Sciences Humaines: Les Etats-Unis sont les premiers à avoir introduit ce que vous appelez le « nouveau productivisme ». Vous montrez dans votre livre qu'ils ont aussi pris une longueur d'avance sur l'Europe dans le domaine de la sécurité au travail. Quels sont les ingrédients de leur succès ?
Philippe Askenazy: Au cours de la dernière décennie, on a observé aux Etats-Unis une amélioration spectaculaire de l'ensemble des indicateurs de santé et de sécurité au travail. Les entreprises avaient introduit de nouvelles méthodes de production sans se soucier de leurs conséquences sur les salariés. Aujourd'hui, une bonne partie d'entre elles ont entrepris de repenser l'organisation du travail en intégrant le facteur humain. Elles ne l'ont pas fait pour des raisons éthiques, mais pour de strictes considérations économiques.

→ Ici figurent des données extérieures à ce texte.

(* ===== verification/Prelude.v ===== *)
(** * KumOS: a verification development

    KumOS is a small 32-bit x86 operating system in C. This library models its kernel
    (src/src), and the C library of its user programs (src/user), as Gallina functions
    and proves what makes the components correct. This file is the root: the header
    describes the whole development; below it are the notions all files share.

    ** How C is modelled

    - An operation that can go wrong returns [res]: [Ok], [Fault] (an access outside
      the object, a wild dereference, a division by zero: what C leaves undefined) or
      [Timeout] (the fuel given was not enough). Operations on the state of a component
      are in the monad [M S] over its state record, in the order of the C statements;
      [wp m Q s] says that [m] run from [s] ends in [Q] without fault or timeout.
    - Integers are [Z]; where a value has a width the wrap is written out ([u8], [u16],
      [u32], [i32]). A [char *] is the list of bytes from the pointer to the end of its
      object. A table is a list, updated by index, and a pointer into it is an index;
      kernel pointers that the code computes with are addresses, and memory is a map.
    - [static] variables are the fields of the component's state record. Globals that
      another component owns are reached through that component's operations.
    - Loops whose end depends on a device take fuel: the iteration limit of the code
      where it has one. Loops over data use the length of the data as fuel, and the
      theorems say that it is enough: no theorem assumes that a function returns.
    - What is not in the repository is a type with a class of operations: the disk
      ([BlockDev.Disk]), the network card ([Net.Nic]), I/O ports ([Ports.Ports],
      [Ports.Ports16]), other tasks that run during [sched_yield] (a function on the
      state), user signal handlers. User programs see the kernel through the classes
      [User.Os] and [Kush.Paths]. Classes of laws ([BlockDev.ReliableDisk], [Ata.AtaDisk], [NetProps.Wire],
      [Serial.UartLine], [Rtc.CmosClock], [User.Streams], [Tar.Files]) state the documented behaviour
      the code relies on, and each has an instance that computes. Where the code relies on
      more, that is a hypothesis of its own ([Ata.takes_flush]: a drive that takes FLUSH
      CACHE while it is busy, which only runs with writes need). [NetProps.Wire] follows the
      data sheet of the card: the interrupt status is cleared by writing ones, and what is
      received is a ring of 8 KiB; [Tar.Files] lets several spellings of a name be one file
      and a disk be full.

    ** Bounds

    - The kernel reaches page tables by their physical address, and only the first 16 MiB
      are mapped that way. The theorems on virtual memory ([Paging], [Vmem], [Elf], pipes
      of [Syscall]) hold whatever the amount of memory as long as the frames in use and
      those handed out next lie below 16 MiB ([Paging.low_total], [Paging.low_next]); their
      witnesses start from 128 MiB. Once a page table lies above, the code faults
      ([Paging.paging_map_high_frame_faults]).
    - [Ext2] finds inodes in the first block group only, as the code does, and files of at
      most 12 blocks and one indirect block.
    - The walk over a FAT chain has 4096 steps, more than the table has entries: [FatDir]
      shows that they are enough for any content whose links stay inside the table. The
      dispatch of a command line has a level per character of the line, and [KernelMain]
      shows that the call behind the last level is never made.

    ** The files and what they show

    Foundations. [KString]: the string library of the kernel (kstring.c), with
    overlap-free copies and the number printer. [Bytes]: packed structures and byte
    order. [Ring]: the list a ring buffer stands for. [Ports]: port accesses.

    Memory. [KMalloc] (kmalloc.c): the heap is always tiled by blocks whose free ones
    are exactly the free list; kmalloc returns fresh, disjoint blocks and kfree releases
    exactly one, merging it with a free block above. [Pmm] (paging.c, frames): the reference counts implement ownership.
    [Paging] (paging.c, tables): paging_init, paging_map and paging_unmap change the
    translation of exactly the pages they name; kernel accesses go through the tables
    they edit. [Swap] (swap.c) and [Vmem] (vmalloc, heap region, copy-on-write, the
    page-fault handler): a page swapped out and faulted in has the same words; a write
    fault on a copy-on-write page gives a private copy, or the page itself to its only
    owner. [Elf] (elf.c): segments are loaded
    through the page tables to where the headers say.

    Storage. [BlockDev]: the interface of a sector device; [Ata] (ata.c) implements it
    with port accesses to a drive. [Fat12], [FatCodec], [FatFile], [FatDir] (fat12.c):
    what fat12_write stores fat12_read returns, other files keep their content, deletion
    frees exactly the clusters of the file, and freeing a chain ends on any table whose
    links stay inside it. [Ext2] (ext2.c): reading by path gives the bytes that the ext2
    format has for it, specified over the bytes of the disk. [Ramfs] (fs.c)
    implements a finite map of names to contents.

    Tasks. [Sched] (sched.c, sched_switch.asm): a well-formed table along every run, at
    most one running task, round-robin fairness, delivery of exit codes, and the context
    switch as pushes and pops on task stacks. [Process] (process.c), [Signal] (signal.c,
    timer.c), [Pipe] (pipe.c): the ring is a FIFO under preemption between any two
    accesses. [Idt] (idt.c, isr_stubs.asm): the handlers of interrupts and what the stubs
    do to the registers. [Gdt] (gdt.c): descriptors and the task state segment.

    Devices and logs. [Vga] (vga.c) implements a terminal: printing refines a screen of
    lines with wrapping and scrolling. [Keyboard] (keyboard.c): scan codes, modifiers,
    line editing; [Controller]: its start-up, which ends with any PS/2 controller. [Mouse]
    (mouse.c): packets and the cursor. [Rtc] (rtc.c): the time in each format of the clock. [Serial] (serial.c), [Dmesg] (dmesg.c): the log holds the
    last bytes logged. [Users] (users.c): accounts and login. [Draw] and [Gui] (gui.c):
    what the drawing primitives paint, the cursor, and the terminal window as a list of
    lines.

    Network. [Net], [NetProps] (net.c): the card driver, ARP, IPv4, UDP, TCP; a datagram
    arrives with its payload, a segment is appended to the stream of its peer, the
    checksum is the ones-complement sum. [Dhcp] (dhcp.c, dns.c): messages are parsed back
    to what they encode.

    Files and system calls. [Vfs], [VfsBackends] (vfs.c): descriptors, longest-prefix
    mounts and the three back ends over Ramfs, Fat12 and the console. [Procfs] (procfs.c):
    the texts about the other components; reading a file of /proc in pieces gives the text
    built when it was opened. [Syscall] (syscall.c): every call, over one state that
    composes the components, with user pointers resolved through the page tables.

    The kernel shell (kernel.c). [Shell]: its variables, printing, words, history and the
    calculator; [Commands]: one function per command; [KernelMain]: kum, the dispatch of a
    line and the loop. Privileges change by kum only, the guarded commands do nothing
    without them, and the recursion of kum through the dispatch ends. [Snake]: the game as
    turns on its arrays. [Listing]: the tables that other components print.

    User programs. [Libc] (kumos_libc.h): memmove, qsort, number conversions, printf and
    relatives. [User]: the wrappers of the calls, the heap. [Text] (sort.c, uniq.c, wc.c,
    grep.c, utils.c): sorting, counting and matching lines, however the input arrives in
    pieces. [Tar] (tar.c): archives are extracted to the files they were made from. [Ed]
    (ed.c) and [Vi] (vi.c): the edits of both editors are those of a list of lines. [Awk]
    (awk.c): a column of the input. [Kush] (kush.c): the user shell, its words, built-in
    commands, pipelines and scripts; cp copies a file. [Programs] (userspace.c, syscall.h
    and the small programs): output, numbers and loops over the calls.

    Some theorems state defects the model exhibits; they are plain lemmas beside the
    component they concern (for example [Vfs.vfs_pipe_ends_coincide]).

    ** Not modelled

    Start-up: the assembly (boot.asm), the build, and the first part of kernel_main, which
    calls the initialisation functions of the components one after the other (each of them
    is modelled with its component) and logs to the serial line. The shell is modelled from
    the point where interrupts are on. The TLB, caches and instruction timing: each modelled
    operation is atomic except where a file says otherwise ([Pipe] splits the ring operations
    at every access). Interrupts with a change of privilege: the stubs in [Idt] are those of
    kernel code. User memory is what the program's objects are: the calls in [User] copy
    bytes into and out of them, and what the kernel does with the pointers is in [Syscall]. *)

From stdpp Require Export base option list list_numbers numbers gmap.
From Stdlib Require Export ZArith Lia.

Declare Scope kum_scope.
Delimit Scope kum_scope with kum.
#[global] Open Scope kum_scope.
#[global] Open Scope Z_scope.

Les entreprises américaines ont dû parer à une augmentation conséquente des coûts des accidents et maladies professionnelles. Les indemnités versées aux salariés sont bien plus élevées aux Etats-Unis qu'en France. Or, elles sont couvertes par un système d'assurance privé, qui répercute le coût des accidents et maladies du travail sur les primes payées par les entreprises. A cette dimension financière s'ajoute un coût en terme d'image. L'équivalent américain de l'Inspection du travail a publié sur son site Internet des listes noires recensant les entreprises les plus dangereuses. Les syndicats se sont employés à leur faire une publicité négative. Cela a eu pour effet d'éloigner autant la clientèle que les candidats à l'embauche.